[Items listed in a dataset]
(** C5 at its failing inputs: getGroups is given "displayName co zz",
    and then a raw filter alone.  Its branches for these shapes are
    empty and no guard follows them: it throws nothing, reads the groups
    without a predicate and returns the group eng with its members,
    although no group name contains zz.  getUsers rejects the same two
    shapes before any call on the store. *)
Theorem getGroups_answers_unsupported_filter :
  let co := mkGetObj (Some "displayName") (Some "co") (VStr "zz")
                     (Some "displayName co zz") in
  let raw := mkGetObj None None VUndef
                      (Some "displayName eq a or displayName eq b") in
  let listing :=
    (Resolved
       [mkGroupResource [("id", VStr "g1"); ("displayName", VStr "eng")]
                        [mkRef (VStr "u1") (VStr "alice");
                         mkRef (VStr "u2") (VStr "bob")]],
     after [CFindMany Groups None;
            CFindMany Users (Some (WIdIn ["u1"; "u2"]))] sample) in
  unsupported group_names co = true
  /\ unsupported group_names raw = true
  /\ getGroups co sample = listing
  /\ getGroups raw sample = listing
  /\ getUsers co sample
     = (Thrown
          (UnsupportedFilter
             "getUsers error: not supporting simpel filtering: displayName co zz"),
        sample)
  /\ getUsers raw sample
     = (Thrown
          (UnsupportedFilter
             ("getUsers not error: supporting advanced filtering: "
                ++ "displayName eq a or displayName eq b")),
        sample).
Proof. repeat split. Qed.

### HOW TO COMPLETE THIS TASK
If a line above includes the string "filtering", pick it out.

### WRITTEN SOLUTION
             "getUsers error: not supporting simpel filtering: displayName co zz"),
             ("getUsers not error: supporting advanced filtering: "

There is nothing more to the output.